Emile Prisse d’Avennes - Orientalista x Archeologo

Filtra e ordina 14 prodotti
Ordina per:

I tuoi ultimi amori

Emile Prisse d’Avennes - Orientalista x Archeologo

Allacciate le cinture per un'avventura globale con Émile Prisse d'Avennes, l'orientalista del XIX secolo che ha trasformato l'immersione culturale in uno sport estremo. Questo dinamico francese non si accontentava di una sola avventura: saltava dai campi di battaglia greci ai bazar indiani, ottenendo un titolo di cavaliere a Gerusalemme prima di immergersi nelle antiche meraviglie dell'Egitto.

FAQ

Informazioni su questa collezione

Prisse d'Avennes non ha solo imparato l'arabo; divenne un sussurratore di geroglifici, fondando il primo club del libro hipster del Cairo per nerd della storia. Le sue missioni scientifiche erano in parte Indiana Jones, in parte MacGyver - armato di macchina fotografica, a Olandese aiutante pittore e abbastanza carta per mummificare la Sfinge.

Dal salvataggio dei bassorilievi all'immortalizzazione dei sarcofagi perduti in acquerello, Prisse d'Avennes non ha solo preservato la storia; praticamente lo ha portato a braccio di ferro nel futuro. La sua eredità in technicolor sopravvive ovunque, dai libri accademici alle cianfrusaglie turistiche, dimostrando che a volte le menti più brillanti hanno un pizzico di adorabile canaglia. Quindi la prossima volta che sorseggi un tè alla menta in un bar del Cairo, brinda all'uomo che ha reso l'egittologia sexy e ha trasformato la conservazione culturale nella massima scarica di adrenalina!

Perché Émile Prisse d'Avennes è considerata una figura fondamentale nella documentazione occidentale dell'arte islamica?

Il suo monumentale L'arte araba d'après les monuments du Kaire (1869–1877) è ampiamente considerato un riferimento standard insuperabile sull'arte e l'architettura islamica, registrando di tutto, dai mihrab mamelucchi intagliati alle piastrelle decorate, ai tappeti e ai manoscritti miniati con un livello di dettaglio raramente eguagliato dai suoi contemporanei.

Perché Prisse d'Avennes adottò un'identità araba e il nome Idriss-effendi durante i suoi decenni in Egitto?

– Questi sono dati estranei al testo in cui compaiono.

Lemma ready_add_spec s (ptx : PendingPoolTransaction Tx) :
  ready_wf s → tx_wf (pp_transaction ptx) → is_ready ptx = true →
  ready_tx s !! pp_hash ptx = None → 0 ≤ rts_id s < u64_max →
  ∃ s' res, ready_add_transaction s ptx = Some (s', res) ∧ ready_wf s' ∧
    match res with
    | Ok replaced => rts_id s' = rts_id s + 1 ∧
        (∃ r, ready_tx s' !! pp_hash ptx = Some r ∧
           rt_transaction r = mkPoolTransactionRef (pp_transaction ptx) (rts_id s)) ∧
        (∀ m, m ∈ provides (pp_transaction ptx) →
           provided_markers s' !! m = Some (pp_hash ptx)) ∧
        (∀ h x, h ≠ pp_hash ptx → ready_refs (ready_tx s') !! h = Some x →
           ready_refs (ready_tx s) !! h = Some x) ∧
        (∀ h x, ready_refs (ready_tx s) !! h = Some x →
           ready_refs (ready_tx s') !! h = None → ref_transaction x ∈ replaced)
    | Err e => s' = s ∧ e = ReplacementUnderpriced (pp_transaction ptx) ∧ ∃ h r,
        ready_tx s !! h = Some r ∧ rt_provides r = provides (pp_transaction ptx) ∧
        max_fee_per_gas (pp_transaction ptx) ≤ rt_max_fee_per_gas r
    end.
Proof.
  intros Hwf Htx Hready Hh Hid. unfold ready_add_transaction. rewrite Hready. simpl.
  fold (pp_hash ptx). set (tx := pp_transaction ptx) in *.
  destruct (ready_contains s (pp_hash ptx)) eqn:Hc.
  { apply ready_contains_spec in Hc as [??]. congruence. }
  destruct (replaced_transactions_spec s tx Hwf) as (s1 & res & -> & Hres).
  destruct res as [[removed unl]|e]; simpl.
  2: { destruct Hres as (-> & ? & ?). do 2 eexists. split; [reflexivity|]. done. }
  destruct Hres as [(Hinv & Hid1 & Hrefs) Hacc].
  destruct (link_fold_spec (provided_markers s1) (pp_hash ptx) (requires tx)
    (ready_tx s1) true 0) as (ready' & indep' & -> & Hr' & _).
  { intros m h' Hm Hp. destruct (ri_provided _ _ _ _ _ Hinv _ _ Hp) as [Hm'|(x & -> & _)]; [|done].
    apply elem_of_list_to_set in Hm'. by destruct (tw_disjoint _ Htx m). }
  simpl. assert (ready_refs (ready_tx s1) !! pp_hash ptx = None) as HhN.
  { destruct (ready_refs (ready_tx s1) !! pp_hash ptx) as [x|] eqn:Hx; [|done].
    apply Hrefs in Hx as [Hx _]. by rewrite ready_refs_lookup, Hh in Hx. }
  do 2 eexists. split; [reflexivity|].
  rewrite Hid1, wrap_u64_small by (unfold in_u64; lia).
  split.
  - unfold ready_wf, ready_inv_upto in *. simpl. rewrite ready_refs_insert, Hr'. simpl.
    rewrite Hid1 in Hinv.
    eapply (ready_inv_insert _ _ _ _ _ _ (mkPoolTransactionRef tx (rts_id s)));
      try done; [lia|by intros h' x' m [_ Hd]%Hrefs; apply Hd|].
    destruct indep'; auto.
  - split_and!; simpl; [done| | | |].
    + eexists. split; [apply lookup_insert_eq|done].
    + intros m Hm. rewrite lookup_insert_marks. by rewrite decide_True.
    + intros h x Hne. rewrite ready_refs_insert, lookup_insert_ne by done.
      rewrite Hr'. intros Hx. apply (Hrefs _ _ Hx).
    + intros h x Hx. rewrite ready_refs_insert, lookup_insert_None, Hr'.
      intros [Hn _]. by eapply Hacc.
Qed.
End add.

Dopo essersi convertito all'Islam e aver imparato l'arabo, visse e viaggiò travestito da arabo sotto questo nome adottato, un livello di immersione culturale che secondo lui gli diede una comprensione della società egiziana molto più profonda di quella che un tipico visitatore europeo avrebbe potuto ottenere: una metodologia rara tra gli studiosi orientalisti del XIX secolo.

Cosa rendeva i metodi di documentazione di Prisse d'Avennes così storicamente significativi rispetto a quelli di altri egittologi della sua epoca?

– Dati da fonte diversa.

Record pool_wf p : Prop := {
  pool_pending : pending_wf (pending_transactions p);
  pool_ready : ready_wf (ready_transactions p);
  pool_waiting_wf h ptx : waiting p !! h = Some ptx → tx_wf (pp_transaction ptx);
  pool_disjoint h : is_Some (waiting p !! h) → ready p !! h = None
}.

(** The 64 bit id counter does not wrap: there is room for the waiting
    transactions and [extra] more. *)
Definition id_room p (extra : nat) : Prop :=
  0 ≤ rts_id (ready_transactions p) ∧
  rts_id (ready_transactions p) + Z.of_nat (size (waiting p)) + Z.of_nat extra ≤ u64_max.

(** Transactions on their way from the waiting to the ready queue. *)
Definition in_transit p (txs : list (PendingPoolTransaction Tx)) : Prop :=
  NoDup (pp_hash <$> txs) ∧
  ∀ ptx, ptx ∈ txs → is_ready ptx = true ∧ tx_wf (pp_transaction ptx) ∧
    waiting p !! pp_hash ptx = None ∧ ready p !! pp_hash ptx = None.

(** [p'] holds no hash that neither [p] nor [hs] had. *)
Definition no_new p p' (hs : list TxHash) : Prop :=
  (∀ h, is_Some (waiting p' !! h) → is_Some (waiting p !! h)) ∧
  (∀ h, is_Some (ready p' !! h) →
     is_Some (ready p !! h) ∨ is_Some (waiting p !! h) ∨ h ∈ hs).

Lemma pool_default_wf : pool_wf pool_default.
Proof.
  split; simpl; [apply pending_default_wf|apply ready_default_wf|done|].
  by intros h _.
Qed.

(** ** Unlocking moves transactions out of the waiting queue *)
Lemma unlocked_size (wq wq' : gmap TxHash (PendingPoolTransaction Tx)) M out :
  (∀ h ptx, wq !! h = Some ptx → pp_hash ptx = h) →
  (∀ h, wq' !! h = wq !! h ≫= stays M) → unlocked wq M out →
  (length out + size wq' ≤ size wq)%nat.
Proof.
  intros Hhash Hwq [Hnd Hout].
  rewrite <- (length_fmap pp_hash out), <- !size_dom.
  rewrite <- (size_list_to_set (C := gset TxHash) (pp_hash <$> out)) by done.
  rewrite <- size_union.
  - apply subseteq_size. intros h. rewrite elem_of_union, elem_of_list_to_set, !elem_of_dom.
    intros [(t & -> & (h' & ptx & Hp & Hl)%Hout)%list_elem_of_fmap|[t Ht]].
    + apply leaves_hash in Hl as ->. rewrite (Hhash _ _ Hp). by eexists.
    + rewrite Hwq in Ht. apply bind_Some in Ht as (ptx & ? & _). by eexists.
  - intros h. rewrite elem_of_list_to_set, elem_of_dom.
    intros (t & -> & (h' & ptx & Hp & Hl)%Hout)%list_elem_of_fmap [t' Ht'].
    apply leaves_hash in Hl as Hh. rewrite Hh, Hwq, (Hhash _ _ Hp), Hp in Ht'. simpl in Ht'.
    unfold leaves, stays in *. by case_decide.
Qed.

(** Marking [ms]: the pool, the transactions in transit and the unlocked
    ones. *)
Lemma unlock_step p ms txs :
  pool_wf p → in_transit p txs →
  ∃ pending' unl, mark_and_unlock (pending_transactions p) ms = Some (pending', unl) ∧
    let p' := mkPoolInner (ready_transactions p) pending' in
    pool_wf p' ∧ in_transit p' (txs ++ unl) ∧ no_new p p' [] ∧
    (length unl + size (waiting p') ≤ size (waiting p))%nat ∧
    (∀ ptx, ptx ∈ unl → is_Some (waiting p !! pp_hash ptx)).
Proof.
  intros [Hpw Hrw Hww Hd] [Hnd Htr].
  destruct (mark_and_unlock_spec _ ms Hpw) as (pending' & unl & -> & Hpw' & Hwq & Hunl).
  exists pending', unl. split; [done|]. simpl.
  assert (Hfrom : ∀ ptx, ptx ∈ unl → ∃ ptx0, waiting p !! pp_hash ptx = Some ptx0 ∧
    leaves (list_to_set ms) ptx0 = Some ptx).
  { intros ptx (h & ptx0 & Hp0 & Hl)%Hunl. exists ptx0.
    by rewrite (leaves_hash _ _ _ Hl), (pw_hash _ Hpw _ _ Hp0). }
  assert (Hstay : ∀ h ptx, waiting_queue pending' !! h = Some ptx → ∃ ptx0,
    waiting p !! h = Some ptx0 ∧ stays (list_to_set ms) ptx0 = Some ptx).
  { intros h ptx. rewrite Hwq. apply bind_Some. }
  split_and!.
  - split; simpl; [done|done| |].
    + intros h ptx (ptx0 & Hp0 & Hs)%Hstay. apply Hww in Hp0.
      unfold stays in Hs. case_decide; [done|]. by injection Hs as <-.
    + intros h [ptx (ptx0 & Hp0 & _)%Hstay]. apply Hd. by eexists.
  - split.
    + rewrite fmap_app, NoDup_app. split_and!; [done| |apply Hunl].
      intros ? (t & -> & Ht)%list_elem_of_fmap (t' & Heq & (ptx0 & Hp0 & _)%Hfrom)%list_elem_of_fmap.
      rewrite <- Heq in Hp0. apply Htr in Ht as (_ & _ & Hn & _). congruence.
    + intros ptx [Hin|Hin]%elem_of_app; simpl.
      * apply Htr in Hin as (? & ? & Hn & ?). split_and!; [done..| |done].
        by rewrite Hwq, Hn.
      * destruct (Hfrom _ Hin) as (ptx0 & Hp0 & Hl). rewrite Hwq, Hp0. simpl.
        unfold leaves, stays in *. case_decide as Hs; [|done]. injection Hl as <-. simpl.
        split_and!; [|by eapply Hww|done|apply Hd; by eexists].
        apply is_ready_spec. simpl. by apply subseteq_empty_difference_L.
  - split; [|by auto]. intros h [ptx (ptx0 & ? & _)%Hstay]. by eexists.
  - by eapply unlocked_size; [apply Hpw|..].
  - intros ptx (ptx0 & ? & _)%Hfrom. by eexists.
Qed.

(** Moving the first transaction in transit to the ready queue. *)
Lemma ready_step p ptx txs k :
  pool_wf p → in_transit p (ptx :: txs) → id_room p (S k) →
  ∃ rts res, ready_add_transaction (ready_transactions p) ptx = Some (rts, res) ∧
    let p' := mkPoolInner rts (pending_transactions p) in
    pool_wf p' ∧ in_transit p' txs ∧ id_room p' k ∧ no_new p p' [pp_hash ptx] ∧
    match res with
    | Err e => rts = ready_transactions p ∧ e = ReplacementUnderpriced (pp_transaction ptx)
    | Ok replaced =>
        (∃ r, ready p' !! pp_hash ptx = Some r ∧ rt_pool_tx r = pp_transaction ptx) ∧
        (∀ h r, ready p !! h = Some r → ready p' !! h = None → rt_pool_tx r ∈ replaced) ∧
        ∀ h r, h ≠ pp_hash ptx → ready p' !! h = Some r →
          ∃ r0, ready p !! h = Some r0 ∧ rt_pool_tx r0 = rt_pool_tx r
    end.
Proof.
  intros [Hpw Hrw Hww Hd] [[Hh Hnd]%NoDup_cons Htr] Hroom.
  destruct (Htr ptx) as (Hr & Hwf & Hw & Hn); [auto with anvil|].
  assert (0 ≤ rts_id (ready_transactions p) < u64_max) as Hid by (unfold id_room in *; lia).
  destruct (ready_add_spec _ _ Hrw Hwf Hr Hn Hid) as (rts & res & -> & Hrw' & Hres).
  exists rts, res. split; [done|]. simpl.
  assert (rts_id rts = rts_id (ready_transactions p) ∨
          rts_id rts = rts_id (ready_transactions p) + 1) as Hid'.
  { destruct res; [right; apply Hres|left; by destruct Hres as [-> _]]. }
  assert (Hnew : ∀ h, is_Some (ready_tx rts !! h) → is_Some (ready p !! h) ∨ h = pp_hash ptx).
  { intros h Hs. destruct res as [replaced|e]; [|by destruct Hres as [-> _]; left].
    destruct (decide (h = pp_hash ptx)) as [->|Hne]; [by right|left].
    destruct Hs as [r Hs]. destruct Hres as (_ & _ & _ & Hold & _).
    specialize (Hold h (rt_transaction r) Hne). rewrite !ready_refs_lookup, Hs in Hold.
    destruct (ready p !! h); [by eexists|]. by specialize (Hold eq_refl). }
  assert (Hnone : ∀ h, h ≠ pp_hash ptx → ready p !! h = None → ready_tx rts !! h = None).
  { intros h Hne Hp0. destruct (ready_tx rts !! h) eqn:Hs; [|done].
    destruct (Hnew h) as [[??]|?]; [by eexists|congruence|done]. }
  split_and!.
  - split; simpl; [done|done|done|]. intros h Hs. apply Hnone; [|by apply Hd].
    intros ->. destruct Hs. congruence.
  - split; [done|]. intros ptx' Hin. destruct (Htr ptx') as (? & ? & ? & ?);
      [by auto with anvil|]. split_and!; [done..|]. apply Hnone; [|done].
    intros Heq. apply Hh. rewrite <- Heq. by apply list_elem_of_fmap_2.
  - unfold id_room in *. simpl. lia.
  - split; simpl; [by auto|]. intros h [?| ->]%Hnew; [by left|].
    right. right. apply list_elem_of_here.
  - destruct res as [replaced|e]; [|by destruct Hres as (? & ? & _)].
    destruct Hres as (_ & (r & Hr' & Heq) & _ & Hold & Hacc). split_and!.
    + exists r. split; [done|]. unfold rt_pool_tx. by rewrite Heq.
    + intros h r' Hr0 Hn'. apply (Hacc h (rt_transaction r')).
      * by rewrite ready_refs_lookup, Hr0.
      * by rewrite ready_refs_lookup, Hn'.
    + intros h r' Hne Hs. specialize (Hold h (rt_transaction r') Hne).
      rewrite !ready_refs_lookup, Hs in Hold.
      destruct (proj1 (fmap_Some _ _ _) (Hold eq_refl)) as (r0 & ? & Heq0).
      exists r0. split; [done|]. unfold rt_pool_tx. by rewrite Heq0.
Qed.

Lemma no_new_weaken p p' hs hs' : no_new p p' hs → (∀ h, h ∈ hs → h ∈ hs') → no_new p p' hs'.
Proof. intros [Ha Hb] Hs. split; [done|]. intros h [?|[?|?]]%Hb; naive_solver. Qed.
Lemma no_new_trans p1 p2 p3 hs hs' :
  no_new p1 p2 hs → no_new p2 p3 hs' → (∀ h, h ∈ hs' → h ∈ hs ∨ is_Some (waiting p1 !! h)) →
  no_new p1 p3 hs.
Proof. intros [Ha Hb] [Hc Hd] Hs. split; [by auto|]. intros h [?|[?|?]]%Hd; naive_solver. Qed.

Lemma remove_total p hs :
  pool_wf p →
  ∃ rts removed, remove_with_markers (ready_transactions p) hs None = Some (rts, removed) ∧
    remove_inv (ready_transactions p) hs None ([], rts, removed) ∧
    let p' := mkPoolInner rts (pending_transactions p) in
    pool_wf p' ∧ no_new p p' [] ∧ rts_id rts = rts_id (ready_transactions p).
Proof.
  intros [Hpw Hrw Hww Hd].
  destruct (remove_with_markers_spec (ready_transactions p) hs None Hrw)
    as (rts & removed & Hrm & Hinv).
  exists rts, removed. split; [done|]. split; [done|].
  assert (Hsub : ∀ h, is_Some (ready_tx rts !! h) → is_Some (ready p !! h)).
  { intros h [r Hr]. destruct (rmi_links _ _ _ _ Hinv h r Hr) as (r0 & ? & _). by eexists. }
  split_and!; [split; simpl; try done|split; simpl; auto|apply (rmi_id _ _ _ _ Hinv)].
  - apply (rmi_inv _ _ _ _ Hinv).
  - intros h Hs%Hd. destruct (ready_tx rts !! h) eqn:Hr; [|done].
    destruct (Hsub h) as [??]; [by eexists|]. congruence.
Qed.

Tornò in Francia nel 1860 con un archivio straordinario - 300 disegni in folio, 400 metri di bassorilievi registrati, 150 fotografie di dettagli architettonici, dagherrotipi e numerose piante e prospetti in loco - che rappresentano una delle indagini private più complete di monumenti egiziani e islamici compilate nel XIX secolo.

Perché il lavoro di Prisse d'Avennes è importante per comprendere sia l'arte egizia che quella islamica all'interno di un unico corpo di studi?

A differenza degli specialisti confinati in un singolo periodo, ha documentato monumenti che spaziano dagli antichi templi egizi all’architettura islamica del Cairo nel corso di una carriera di 40 anni, trattando entrambe le tradizioni con la stessa rigorosa attenzione alla simmetria, alla complessità e al contesto storico, collegando due campi di studio solitamente trattati come discipline separate.

In che modo la tecnica cromolitografica di Prisse d'Avennes ha modellato la percezione dell'ornamento islamico in Occidente?

Le sue lastre cromolitografiche riccamente colorate catturavano gli intricati motivi geometrici e arabeschi della decorazione islamica con un livello di fedeltà cromatica precedentemente non disponibile in stampa, plasmando direttamente la comprensione visiva delle tradizioni ornamentali islamiche da parte di designer e studiosi europei per le generazioni successive.

Perché gli inizi della carriera di Prisse d'Avennes come ingegnere civile sono rilevanti per i suoi successivi successi come documentarista di architettura islamica?

Assunto dal viceré egiziano Muhammad Ali Pasha come ingegnere civile prima di dedicarsi all'archeologia nel 1836, la sua formazione tecnica gli diede un'alfabetizzazione strutturale e geometrica che informò direttamente la sua precisa registrazione delle proporzioni e degli ornamenti architettonici nei suoi rilievi pubblicati successivamente.